Currently, my main research interests consider theoretical and empirical investigations of automated reasoning built on the foundations of logic, probability and decision theory for tasks such as diagnosis/recognition, design, planning and reacting with partial knowledge and imperfect sensors. I ask what is a natural compact representation and how can aspects of it be exploited computationally.
My main recent work has been in probabilistic reasoning and assumption-based logical reasoning. This includes developing a coherent theory, and empirical studies based on building efficient implementations, and developing methodologies for various applications. Different behaviour can be characterised by who chooses the assumptions: where nature chooses assumptions we have a logic-based characterisation of recognition/diagnosis incorporating probabilistic models such as Bayesian networks; much of the work on non-monotonic (default) reasoning can be seen as assumption-based reasoning where an adversary chooses the assumptions; where an agent can choose the assumptions we have a characterisation of design and planning.
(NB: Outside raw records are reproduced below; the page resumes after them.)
(** The body of [update_panels] from the security panel on, given what
    [get_security_info] returned. *)
Definition update_panels_from (sec : string * Z) (self : Manager) : Panels :=
  let '(sec_status, failed) := sec in
  let failed := if negb (String.eqb sec_status "OK") then 0%Z else failed in
  let health :=
    calculate_health_score
      (getattr_or_0 (latest_cpu self))
      (getattr_or_0 (latest_ram self))
      (getattr_or_0 (latest_disk self))
      failed in
  {| sec_status := sec_status; failed := failed; health := health |}.

Definition update_panels (h : Host) (self : Manager) : Panels :=
  update_panels_from (get_security_info h) self.

(** ** The rate as section 4.1 of the specification words it *)

(** The counter difference over the elapsed time, which is floored at
    [eps]; [unit] is the number of bytes in one unit of the rate. *)
Definition rate_floor_spec (eps unit : Q) (current previous : Z)
    (now last : Q) : Q :=
  inject_Z (current - previous) / Qmax (now - last) eps / unit.

(** ** Sample states and readings, used in the examples below *)

(** A fresh manager whose counters are zero at time 10. *)
Definition at_rest : Manager :=
  init {| bytes_sent := 0; bytes_recv := 0 |} 10.

(** A reading at time [t] with [recv] bytes received so far. *)
Definition sample_at (t : Q) (recv : Z) : Readings :=
  {| cpu := 5; ram_percent := 40; disk_percent := 30; now := t;
     counters := {| bytes_sent := 0; bytes_recv := recv |} |}.

(** Sixty-one sampling calls, the cpu reading going 0, 1, ..., 60. *)
Definition ramp : list Readings :=
  map (fun n : nat =>
         {| cpu := inject_Z (Z.of_nat n); ram_percent := 40;
            disk_percent := 30; now := inject_Z (Z.of_nat (11 + n));
            counters := {| bytes_sent := 0;
                           bytes_recv := Z.of_nat (1024 * n) |} |})
      (seq 0 61).

(** A host with or without the auth log, with given outcomes of the two
    queries, and a bash history holding the given lines. *)
Definition host_with (log_exists : bool)
    (grep journal : Py.Exc CompletedProcess) (history : list string) : Host :=
  {| expanduser := fun p => p;
     path_exists := fun p =>
       if String.eqb p auth_log then log_exists
       else String.eqb p "~/.bash_history";
     subprocess_run := fun c =>
       match c with
       | Argv _ => grep
       | Shell _ => journal
       end;
     read_lines := fun _ => Py.Val history |}.

Definition completed (code : Z) (out : string) : Py.Exc CompletedProcess :=
  Py.Val {| returncode := code; stdout := out |}.

(** A history file of eighty commands, each on a line of its own: a
    [mkfs] at position 10, a [chmod 777] at position 40, [ls -la] elsewhere. *)
Definition eighty_commands : list string :=
  map (fun n : nat =>
         ((if (n =? 10)%nat then "mkfs /dev/sda"
           else if (n =? 40)%nat then "chmod 777 /etc"
           else "ls -la") ++ String "010" "")%string)
      (seq 0 80).

(** * The rest of the program *)

(** ** get_disk_usage *)

(** [psutil.disk_usage('/')] *)
Record DiskUsage : Type :=
  { du_total : Z;
    du_used : Z;
    du_percent : Q }.

Definition get_disk_usage (du : DiskUsage) : Z * Z * Q :=
  let used_gb := (du_used du / 1024 ^ 3)%Z in
  let total_gb := (du_total du / 1024 ^ 3)%Z in
  let percent := du_percent du in
  (used_gb, total_gb, percent).

(** ** _color_for_usage *)

(** [a < b] on floats. *)
Definition Qlt_bool (a b : Q) : bool := negb (Qle_bool b a).

Definition color_for_usage (value : Q) : string :=
  if Qlt_bool value 50 then "#00cc66"
  else if Qlt_bool value 80 then "#ff9900"
  else "#ff3333".

(** The foreground [update_panels] gives the health label:
    [self._color_for_usage(100 - health)]. *)
Definition health_label_foreground (h : Host) (self : Manager) : string :=
  color_for_usage (inject_Z (100 - health (update_panels h self))).

(** ** get_study_stats *)

(** A [dict] from commands to counts, in insertion order. *)
Definition Freq : Type := list (string * Z).

(** [freq.get(cmd, 0)] *)
Fixpoint freq_get (freq : Freq) (cmd : string) : Z :=
  match freq with
  | [] => 0%Z
  | (c, n) :: rest => if String.eqb c cmd then n else freq_get rest cmd
  end.

(** [freq[cmd] = v]: a key that is present keeps its place, a new key goes
    last. *)
Fixpoint freq_set (freq : Freq) (cmd : string) (v : Z) : Freq :=
  match freq with
  | [] => [(cmd, v)]
  | (c, n) :: rest =>
      if String.eqb c cmd then (c, v) :: rest
      else (c, n) :: freq_set rest cmd v
  end.

(** One turn of the counting loop. *)
Definition count_line (freq : Freq) (line : string) : Freq :=
  match Py.split line with
  | [] => freq
  | cmd :: _ => freq_set freq cmd (freq_get freq cmd + 1)%Z
  end.

Definition count_commands (lines : list string) : Freq :=
  fold_left count_line lines [].

(** [sorted(items, key=lambda x: x[1], reverse=True)]: the sort is stable,
    so items with equal counts keep the order they had. *)
Fixpoint insert_by_count (item : string * Z) (sorted : list (string * Z))
  : list (string * Z) :=
  match sorted with
  | [] => [item]
  | other :: rest =>
      if (snd item <? snd other)%Z then other :: insert_by_count item rest
      else item :: sorted
  end.

Definition sorted_by_count (items : list (string * Z)) : list (string * Z) :=
  fold_right insert_by_count [] items.

(** [top_cmds]: the first three of the sorted items. *)
Definition top_cmds (lines : list string) : list (string * Z) :=
  firstn 3 (sorted_by_count (count_commands lines)).

(** The f-string that names a command with its count. *)
Definition cmd_name (item : string * Z) : string :=
  (fst item ++ " (" ++ Py.str_of_int (snd item) ++ ")")%string.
Combining these into a coherent framework that will look something like a logic-based decision/game theory with algorithms that exploit properties of various domains is a medium-term goal of my research.
Other interests include: algorithms for probabilistic reasoning, diagnosis and decision theory; preference elicitation; robotics; user modeling; foundations of diagnosis and recognition; planning under uncertainty and learning.